Implementation of a 9-point stencil in SOLPS-ITER and implications for Alcator C-Mod divertor plasma simulations

Abstract

The SOLPS-ITER code suite is used worldwide for plasma edge modeling, the interpretation of experiments, as well as for the design of the ITER divertor. The numerical scheme of the plasma solver of the code, B2.5, is based on the assumption of perfectly orthogonal grids in the poloidal plane, aligned with the magnetic field, while in practice grids are often strongly distorted to match divertor target shapes. Neglecting these grid distortion leads to qualitatively and quantitatively incorrect results for fluid neutral simulations, and may affect results in cold (detached) divertors even when using kinetic neutral simulations. In this contribution, we present the first results of a newly implemented 9-point stencil in B2.5 to properly handle misaligned grids.

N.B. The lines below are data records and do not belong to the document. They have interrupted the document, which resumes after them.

(* ===== verification/Types.v ===== *)
(** Types and predicates: [vm/types.{hpp,cpp}] and [vm/predicate.{hpp,cpp}].
    A predicate is read from its 104-byte descriptor in the byte code file; the
    fields the code leaves uninitialised are [None]. *)

From Stdlib Require Import ZArith Lia Bool Ascii String.
From stdpp Require Import base tactics list numbers option strings pretty.
From S2P Require Import Prelude Words.

#[local] Open Scope Z_scope.

(** [utils::to_string] of an unsigned number *)
Definition num_string (n : Z) : string := pretty n.

(** ** vm/types.hpp *)

(** A byte of the file is cast to [field_type] unchecked; one that names no
    enumerator is [FIELD_UNKNOWN]. *)
Inductive field_type : Type :=
  | FIELD_INT | FIELD_FLOAT | FIELD_NODE
  | FIELD_LIST_INT | FIELD_LIST_FLOAT | FIELD_LIST_NODE
  | FIELD_STRING
  | FIELD_UNKNOWN (b : Z).

#[global] Instance field_type_eq_dec : EqDecision field_type.
Proof. solve_decision. Defined.

Definition field_type_code (t : field_type) : Z :=
  match t with
  | FIELD_INT => 0 | FIELD_FLOAT => 1 | FIELD_NODE => 2
  | FIELD_LIST_INT => 3 | FIELD_LIST_FLOAT => 4 | FIELD_LIST_NODE => 5
  | FIELD_STRING => 9
  | FIELD_UNKNOWN b => b
  end.

Definition field_type_of (b : Z) : field_type :=
  match b with
  | 0 => FIELD_INT | 1 => FIELD_FLOAT | 2 => FIELD_NODE
  | 3 => FIELD_LIST_INT | 4 => FIELD_LIST_FLOAT | 5 => FIELD_LIST_NODE
  | 9 => FIELD_STRING
  | _ => FIELD_UNKNOWN b
  end.

(** a type the virtual machine knows *)
Definition field_type_known (t : field_type) : bool :=
  match t with FIELD_UNKNOWN _ => false | _ => true end.

Inductive aggregate_type : Type :=
  | AGG_FIRST | AGG_MAX_INT | AGG_MIN_INT | AGG_SUM_INT
  | AGG_MAX_FLOAT | AGG_MIN_FLOAT | AGG_SUM_FLOAT | AGG_SUM_LIST_FLOAT
  | AGG_UNKNOWN (b : Z).

#[global] Instance aggregate_type_eq_dec : EqDecision aggregate_type.
Proof. solve_decision. Defined.

Definition aggregate_type_code (t : aggregate_type) : Z :=
  match t with
  | AGG_FIRST => 1 | AGG_MAX_INT => 2 | AGG_MIN_INT => 3 | AGG_SUM_INT => 4
  | AGG_MAX_FLOAT => 5 | AGG_MIN_FLOAT => 6 | AGG_SUM_FLOAT => 7
  | AGG_SUM_LIST_FLOAT => 11
  | AGG_UNKNOWN b => b
  end.

Definition aggregate_type_of (b : Z) : aggregate_type :=
  match b with
  | 1 => AGG_FIRST | 2 => AGG_MAX_INT | 3 => AGG_MIN_INT | 4 => AGG_SUM_INT
  | 5 => AGG_MAX_FLOAT | 6 => AGG_MIN_FLOAT | 7 => AGG_SUM_FLOAT
  | 11 => AGG_SUM_LIST_FLOAT
  | _ => AGG_UNKNOWN b
  end.

Inductive aggregate_safeness : Type :=
  | AGG_LOCALLY_GENERATED | AGG_NEIGHBORHOOD | AGG_NEIGHBORHOOD_AND_SELF
  | AGG_IMMEDIATE | AGG_UNSAFE.

#[global] Instance aggregate_safeness_eq_dec : EqDecision aggregate_safeness.
Proof. solve_decision. Defined.

Definition aggregate_safeness_uses_neighborhood (s : aggregate_safeness) : bool :=
  match s with AGG_NEIGHBORHOOD | AGG_NEIGHBORHOOD_AND_SELF => true | _ => false end.

(** ** vm/types.cpp *)

Definition field_type_size (type : field_type) : res Z :=
  match type with
  | FIELD_INT => Ok 4
  | FIELD_FLOAT => Ok 8
  | FIELD_NODE => Ok 4
  | FIELD_STRING => Ok 8
  | FIELD_LIST_INT | FIELD_LIST_FLOAT | FIELD_LIST_NODE => Ok 8
  | FIELD_UNKNOWN b =>
      Err (type_error ("Unrecognized field type " +:+ num_string b +:+ " (field_type_size)"))
  end.

Definition field_type_string (type : field_type) : res string :=
  match type with
  | FIELD_INT => Ok "int"
  | FIELD_FLOAT => Ok "float"
  | FIELD_NODE => Ok "node"
  | FIELD_LIST_INT => Ok "int list"
  | FIELD_LIST_FLOAT => Ok "float list"
  | FIELD_LIST_NODE => Ok "node list"
  | FIELD_STRING => Ok "string"
  | FIELD_UNKNOWN b =>
      Err (type_error ("Unrecognized field type " +:+ num_string b +:+ " (field_type_string)"))
  end%string.

Definition aggregate_type_string (type : aggregate_type) : res string :=
  match type with
  | AGG_FIRST => Ok "first"
  | AGG_MIN_FLOAT | AGG_MIN_INT => Ok "min"
  | AGG_MAX_FLOAT | AGG_MAX_INT => Ok "max"
  | AGG_SUM_FLOAT | AGG_SUM_INT | AGG_SUM_LIST_FLOAT => Ok "sum"
  | AGG_UNKNOWN _ => Err assert_fail
  end%string.

(** ** Strings of bytes *)

Definition byte_ascii (b : byte) : ascii := ascii_of_N (Z.to_N b).
Definition ascii_byte (a : ascii) : byte := Z.of_N (N_of_ascii a).

Fixpoint string_of_bytes (bs : list byte) : string :=
  match bs with
  | [] => EmptyString
  | b :: bs => String (byte_ascii b) (string_of_bytes bs)
  end.

Fixpoint bytes_of_string (s : string) : list byte :=
  match s with
  | EmptyString => []
  | String a s => ascii_byte a :: bytes_of_string s
  end.

Lemma string_of_bytes_of_string s : string_of_bytes (bytes_of_string s) = s.
Proof.
  induction s as [|a s IH]; [done|]. simpl. rewrite IH. f_equal.
  unfold byte_ascii, ascii_byte. by rewrite N2Z.id, ascii_N_embedding.
Qed.

(** [string((const char* )p)]: the bytes up to the NUL, which must be there *)
Fixpoint c_string (bs : list byte) : res string :=
  match bs with
  | [] => Err undefined_behaviour
  | b :: bs => if b =? 0 then Ok EmptyString
               else let* s := c_string bs in Ok (String (byte_ascii b) s)
  end.

Definition byte_at (bs : list byte) (i : nat) : res byte := of_option (bs !! i).

(** ** vm/predicate.hpp *)

Definition PRED_ARGS_MAX : nat := 32.
Definition PRED_NAME_SIZE_MAX : nat := 32.
Definition PRED_DESCRIPTOR_SIZE : nat := 104.

Record aggregate_info : Type := mk_aggregate_info {
  agg_field : Z;
  agg_type : aggregate_type;
  agg_safeness : aggregate_safeness;
  agg_local_level : option Z;
  agg_remote_pred_id : option Z;
  agg_remote_pred : option Z  (** the id of the predicate pointed to *)
}.

Record predicate : Type := mk_predicate {
  predicate_descriptor_buffer : list (option byte);
  pred_id : Z;
  pred_name : string;
  pred_level : Z;
  pred_types : list field_type;
  fields_size : list Z;
  fields_offset : list Z;
  tuple_size : Z;
  agg_info : option aggregate_info;
  is_route : bool;
  is_linear : bool;
  is_reverse_route : bool;
  is_action : bool;
  is_reused : bool
}.

Definition is_aggregate (p : predicate) : bool := bool_decide (is_Some (agg_info p)).
Definition get_agg_safeness (p : predicate) : res aggregate_safeness :=
  let* a := of_option (agg_info p) in Ok (agg_safeness a).
Definition is_unsafe_agg (p : predicate) : res bool :=
  let* s := get_agg_safeness p in
  Ok (bool_decide (s = AGG_UNSAFE) || bool_decide (s = AGG_IMMEDIATE)).
Definition is_route_pred (p : predicate) : bool := is_route p || is_reverse_route p.
Definition is_linear_pred (p : predicate) : bool := is_linear p.
Definition is_persistent_pred (p : predicate) : bool := negb (is_linear_pred p).
Definition num_fields (p : predicate) : nat := length (pred_types p).
Definition get_field_type (p : predicate) (field : nat) : res field_type :=
  of_option (pred_types p !! field).
Definition get_field_size (p : predicate) (field : nat) : res Z :=
  of_option (fields_size p !! field).

(** ** vm/predicate.cpp *)

Definition PRED_AGG : Z := 0x01.
Definition PRED_ROUTE : Z := 0x02.
Definition PRED_REVERSE_ROUTE : Z := 0x04.
Definition PRED_LINEAR : Z := 0x08.
Definition PRED_ACTION : Z := 0x10.
Definition PRED_REUSED : Z := 0x20.
Definition PRED_AGG_LOCAL : Z := 0x01.
Definition PRED_AGG_REMOTE : Z := 0x02.
Definition PRED_AGG_REMOTE_AND_SELF : Z := 0x04.
Definition PRED_AGG_IMMEDIATE : Z := 0x08.
Definition PRED_AGG_UNSAFE : Z := 0x00.

(** [prop & mask] as a condition *)
Definition has_flag (prop mask : Z) : bool := negb (Z.land prop mask =? 0).

(** The 32 bytes [memcpy] takes from [import_name.c_str()]: the characters, the
    NUL, and for a short name whatever follows it in memory. *)
Definition name_image (name : string) : list (option byte) :=
  take PRED_NAME_SIZE_MAX
    (map Some (bytes_of_string name ++ [0]) ++ replicate PRED_NAME_SIZE_MAX None).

The new scheme is then applied to fluid neutral simulations of a well-diagnosed and previously modeled Alcator C-Mod discharge. Results are compared with the original 5-point scheme neglecting grid distortion effects, as well as with simulations including a full kinetic neutral model. We conclude that the 9-point stencil is essential to correctly model the transport of fluid neutrals on distorted grids, and to capture the effects of divertor closure on the fluid neutral behavior.